Burak Yılmaz, als Sohn türkisch-kurdischer Eltern 1987 in Duisburg geboren, lebt als selbstständiger Pädagoge und Autor in seiner Heimatstadt und setzt sich auf vielfältige Weise gegen Antisemitismus ein. Beispielsweise berät er den Deutschen Bundestag zum Thema Antisemitismus. Sein Buch „Ehrensache. Kämpfen gegen Judenhass“ erschien 2021 im Suhrkamp Verlag und thematisiert unter anderem seine Arbeit als langjährige Betreuer eines Jugendzentrums und Theaterpädagoge. Er initiierte das Projekt „Junge Muslime in Auschwitz“ und leitet die Theatergruppe „Die Blickwandler“, die nach einer gemeinsamen Fahrt nach Auschwitz das Stück „Benjamin und Muhammed“ inszenierte und damit durch Deutschland tourte. Für sein vielfältiges Engagement gegen Rassismus und Antisemitismus sowie für eine inklusive Erinnerungskultur bekam er im Jahr 2021 von Bundespräsident Frank-Walter Steinmeier das Bundesverdienstkreuz verliehen. Für seinen langjährigen Einsatz gegen Diskriminierung und Ausgrenzung wurde er im Jahr 2022 außerdem mit dem Julius Hirsch Preis vom Deutschen Fußball-Bund ausgezeichnet.
Warum ist es aus Ihrer Perspektive wichtig die politische Jugend- und Bildungsarbeit in Deutschland weiter auszubauen? Was ist dafür notwendig und was wünschen Sie sich für die Zukunft?
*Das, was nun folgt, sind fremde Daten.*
(* ===== verification/RuntimeSpec.v ===== *)
(** * What the pool process guarantees

    Which settings the configuration file can reach, what has to be switched on
    before an engine moves funds, that an on-demand payout is a short history of
    ticks, and that a started daemon meets the conditions its components rely on. *)
From stdpp Require Import relations.
From Stdlib Require Import SpecFloat Ascii.
From S2P Require Import Prelude F64 FeeModel Schema Domain Utf8 AccountDb IngestDb SessionDb PayoutDb Consumer Maturity ShieldedScan StorageMass StorageMassSpec.
From S2P Require Import ZkasEngine.
From S2P Require Import Krc20Price Krc20Plan Krc20Engine KasEngine KasLedger KasSafety KasSpec Consolidate StratumRpc Handshake Config ConfigSpec Runtime.
Open Scope Z_scope.

(** ** Reading a variable *)

Lemma optional_parsed_None {A} parse bad vars key :
  optional_parsed (A := A) vars parse bad key = Ok None -> optional vars key = None.
Proof. unfold optional_parsed. destruct (optional vars key) as [s|]; [|done]. by destruct (parse s). Qed.

Lemma optional_parsed_Some {A} parse bad vars key (v : A) :
  optional_parsed vars parse bad key = Ok (Some v) -> exists s, vars key = Some s /\ parse s = Some v.
Proof.
  unfold optional_parsed, optional. destruct (vars key) as [[|c s]|]; [done| |done].
  destruct (parse (c :: s)) as [x|] eqn:P; [|done]. cbn. intros [= <-]. by exists (c :: s).
Qed.

Lemma rbind_Ok {A B E} (r : result A E) (k : A -> result B E) b :
  rbind r k = Ok b -> exists a, r = Ok a /\ k a = Ok b.
Proof. apply rbind_ok. Qed.

(** Takes an [Ok] of a chain of reads apart. *)
Ltac reads H :=
  repeat match type of H with
  | rbind ?r _ = Ok _ =>
      let a := fresh "v" in let E := fresh "R" in apply rbind_Ok in H as (a & E & H); cbv beta in H
  end.

(** ** The file layer *)

Section File.
Context `{AC : !AddressCodec}.

Definition unset (vars : Vars) (key : string) : Prop := optional vars key = None.

(** Two files that agree on every key whose variable is unset or empty. *)
Record same_gaps (vars : Vars) (f g : FileConfig) : Prop := {
  sg_kaspad_url : unset vars "KASPAD_GRPC_URL" -> fc_kaspad_url f = fc_kaspad_url g;
  sg_database_url : unset vars "KATPOOL_DATABASE_URL" -> fc_database_url f = fc_database_url g;
  sg_pool_address : unset vars "KATPOOL_POOL_ADDRESS" -> fc_pool_address f = fc_pool_address g;
  sg_network : unset vars "KATPOOL_NETWORK" -> fc_network f = fc_network g;
  sg_instance_id : unset vars "KATPOOL_INSTANCE_ID" -> fc_instance_id f = fc_instance_id g;
  sg_stratum_port : unset vars "KATPOOL_STRATUM_PORT" -> fc_stratum_port f = fc_stratum_port g;
  sg_stratum_ports : unset vars "KATPOOL_STRATUM_PORTS" -> fc_stratum_ports f = fc_stratum_ports g;
  sg_min_share_diff : unset vars "KATPOOL_MIN_SHARE_DIFF" -> fc_min_share_diff f = fc_min_share_diff g;
  sg_var_diff : unset vars "KATPOOL_VAR_DIFF" -> fc_var_diff f = fc_var_diff g;
  sg_shares_per_min : unset vars "KATPOOL_SHARES_PER_MIN" -> fc_shares_per_min f = fc_shares_per_min g;
  sg_proxy_protocol : unset vars "KATPOOL_STRATUM_PROXY_PROTOCOL" -> fc_proxy_protocol f = fc_proxy_protocol g;
  sg_fee_topline_bps : unset vars "KATPOOL_FEE_TOPLINE_BPS" -> fc_fee_topline_bps f = fc_fee_topline_bps g;
  sg_broadcast_capacity : unset vars "KATPOOL_BROADCAST_CAPACITY" -> fc_broadcast_capacity f = fc_broadcast_capacity g;
  sg_prom_port : unset vars "KATPOOL_PROM_PORT" -> fc_prom_port f = fc_prom_port g;
  sg_api_port : unset vars "KATPOOL_API_PORT" -> fc_api_port f = fc_api_port g;
  sg_health_check_port : unset vars "KATPOOL_HEALTH_CHECK_PORT" -> fc_health_check_port f = fc_health_check_port g;
  sg_maturity_poll_secs : unset vars "KATPOOL_MATURITY_POLL_SECS" -> fc_maturity_poll_secs f = fc_maturity_poll_secs g;
  sg_coinbase_maturity : unset vars "KATPOOL_COINBASE_MATURITY" -> fc_coinbase_maturity f = fc_coinbase_maturity g;
  sg_window_daa_span : unset vars "KATPOOL_WINDOW_DAA_SPAN" -> fc_window_daa_span f = fc_window_daa_span g;
  sg_maturity_batch_size :
    unset vars "KATPOOL_MATURITY_BATCH_SIZE" -> fc_maturity_batch_size f = fc_maturity_batch_size g;
  sg_tier_classifier : unset vars "KATPOOL_TIER_CLASSIFIER" -> fc_tier_classifier f = fc_tier_classifier g;
  sg_shutdown_drain_secs :
    unset vars "KATPOOL_SHUTDOWN_DRAIN_SECS" -> fc_shutdown_drain_secs f = fc_shutdown_drain_secs g
}.

Lemma require_gap vars key f g : (unset vars key -> f = g) -> require vars key f = require vars key g.
Proof. unfold unset, require. destruct (optional vars key); [done|]. by intros ->. Qed.

Lemma env_or_gap vars key f g : (unset vars key -> f = g) -> env_or vars key f = env_or vars key g.
Proof. unfold unset, env_or. destruct (optional vars key); [done|]. by intros ->. Qed.

Lemma layered_gap {A} parse bad vars key (o f g : option A) fallback :
  optional_parsed vars parse bad key = Ok o -> (unset vars key -> f = g) ->
  layered o f fallback = layered o g fallback.
Proof. destruct o; [done|]. intros H%optional_parsed_None G. by rewrite (G H). Qed.

Lemma rbind_ext {A B E} (r : result A E) (k k' : A -> result B E) :
  (forall a, r = Ok a -> k a = k' a) -> rbind r k = rbind r k'.
Proof. destruct r; cbn; auto. Qed.

(** Goes through two chains of the same reads in step. *)
Ltac in_step :=
  repeat match goal with
  | |- rbind ?r _ = rbind ?r _ => let E := fresh "R" in apply rbind_ext; intros ? E
  | |- (if ?b then _ else _) = (if ?b then _ else _) => destruct b; [done|]
  end.

Lemma maturity_gap vars f g : same_gaps vars f g -> maturity_from_env vars f = maturity_from_env vars g.
Proof.
  intros G. unfold maturity_from_env. in_step. f_equal. f_equal.
  all: eapply layered_gap; [eassumption|]; apply G.
Qed.

Lemma runtime_gap vars f g : same_gaps vars f g -> runtime_config vars f = runtime_config vars g.
Proof.
  intros G. unfold runtime_config.
  rewrite (require_gap vars _ _ _ (sg_kaspad_url _ _ _ G)), (require_gap vars _ _ _ (sg_database_url _ _ _ G)),
    (require_gap vars _ _ _ (sg_stratum_port _ _ _ G)), (env_or_gap vars _ _ _ (sg_stratum_ports _ _ _ G)),
    (require_gap vars _ _ _ (sg_pool_address _ _ _ G)), (env_or_gap vars _ _ _ (sg_instance_id _ _ _ G)),
    (env_or_gap vars _ _ _ (sg_prom_port _ _ _ G)), (env_or_gap vars _ _ _ (sg_network _ _ _ G)),
    (env_or_gap vars _ _ _ (sg_api_port _ _ _ G)), (env_or_gap vars _ _ _ (sg_health_check_port _ _ _ G)),
    (env_or_gap vars _ _ _ (sg_tier_classifier _ _ _ G)), (maturity_gap _ _ _ G).
  in_step. f_equal. f_equal; (eapply layered_gap; [eassumption|]; apply G).
Qed.

Lemma runtime_money vars f c : runtime_config vars f = Ok c -> money_from_env vars = Ok (rc_money c).
Proof.
  unfold runtime_config. intros H. reads H. case_bool_decide; [done|]. reads H. by injection H as <-.
Qed.

(** The configuration comes from one file layer: the empty one, or a file that
    was read and is valid. *)
Lemma from_env_layer vars read cfg :
  from_env vars read = Ok cfg ->
  exists f, (f = FileConfig_default \/ exists path, read path = Some f) /\ runtime_config vars f = Ok cfg.
Proof.
  unfold from_env. destruct (optional vars "KATPOOL_CONFIG") as [p|]; intros H.
  - apply rbind_Ok in H as (f & R & H). unfold FileConfig_load in R. apply rbind_Ok in R as (f' & R & V).
    destruct (read p) as [f0|] eqn:E; cbn [ok_or] in R; [injection R as <-|discriminate R].
    destruct (FileConfig_valid f0); [injection V as <-|discriminate V]. exists f0. split; [right; by exists p|exact H].
  - apply rbind_Ok in H as (f & [= <-] & H). exists FileConfig_default. split; [by left|exact H].
Qed.

Lemma from_env_money vars read cfg : from_env vars read = Ok cfg -> money_from_env vars = Ok (rc_money cfg).
Proof. intros (f & _ & H)%from_env_layer. exact (runtime_money vars f cfg H). Qed.

(** C29. The environment shadows the file, and no file reaches the money: for
    any environment, two configuration files that agree on the keys whose
    variables are unset or empty give the same configuration or the same error;
    and whatever the file says, the payout, KRC-20, consolidation and key settings
    are the ones read from the environment alone. *)
Theorem file_only_fills_gaps vars f g :
  (same_gaps vars f g -> runtime_config vars f = runtime_config vars g) /\
  (forall c, runtime_config vars f = Ok c -> money_from_env vars = Ok (rc_money c)).
Proof. split; [apply runtime_gap|apply runtime_money]. Qed.
End File.

(** ** What the daemon spawns *)

Inductive SpenderKind := SKas | SKrc20 | SZkas | SConsolidation.

#[export] Instance SpenderKind_eq_dec : EqDecision SpenderKind.
Proof. solve_decision. Defined.

Section Spenders.
Context `{AC : !AddressCodec}.

Definition spender_kind (s : Spender) : SpenderKind :=
  match s with
  | KasSpender _ _ _ _ => SKas
  | Krc20Spender _ _ _ _ _ _ => SKrc20
  | ZkasSpender _ _ _ => SZkas
  | ConsolidationSpender _ _ _ _ => SConsolidation
  end.

Definition spender_live (s : Spender) : bool :=
  match s with
  | KasSpender _ _ _ c => negb (is_dry_run (KasEngine.cfg_mode c))
  | Krc20Spender _ _ _ _ _ c => negb (is_dry_run (xc_mode c))
  | ZkasSpender _ _ c => match ZkasEngine.cfg_mode c with ZkasEngine.Live => true | ZkasEngine.DryRun => false end
  | ConsolidationSpender _ _ _ c => negb (is_dry_run (cc_mode c))
  end.

Definition spender_lock (s : Spender) : Z :=
  match s with
  | KasSpender _ _ l _ | Krc20Spender _ _ l _ _ _ | ZkasSpender _ l _ | ConsolidationSpender _ _ l _ => l
  end.

Definition spender_treasury (s : Spender) : option pool_address :=
  match s with
  | KasSpender _ t _ _ | Krc20Spender _ t _ _ _ _ | ConsolidationSpender _ t _ _ => Some t
  | ZkasSpender _ _ _ => None
  end.

Definition enabled_var (k : SpenderKind) : string :=
  match k with
  | SKas => "KATPOOL_PAYOUT_ENABLED"
  | SKrc20 => "KATPOOL_KRC20_PAYOUT_ENABLED"
  | SZkas => "KATPOOL_ZKAS_PAYOUT_ENABLED"
  | SConsolidation => "KATPOOL_CONSOLIDATION_ENABLED"
  end.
Jugendliche müssen Selbstwirksamkeit spüren. Die Politik muss ihnen diese Angebote machen und ihnen ermöglichen, an demokratischen Prozessen teilzunehmen. Während Rechtsextreme und Islamisten volle Leidenschaft zeigen, um Jugendliche zu erreichen, fehlt diese Leidenschaft in der deutschen Politik.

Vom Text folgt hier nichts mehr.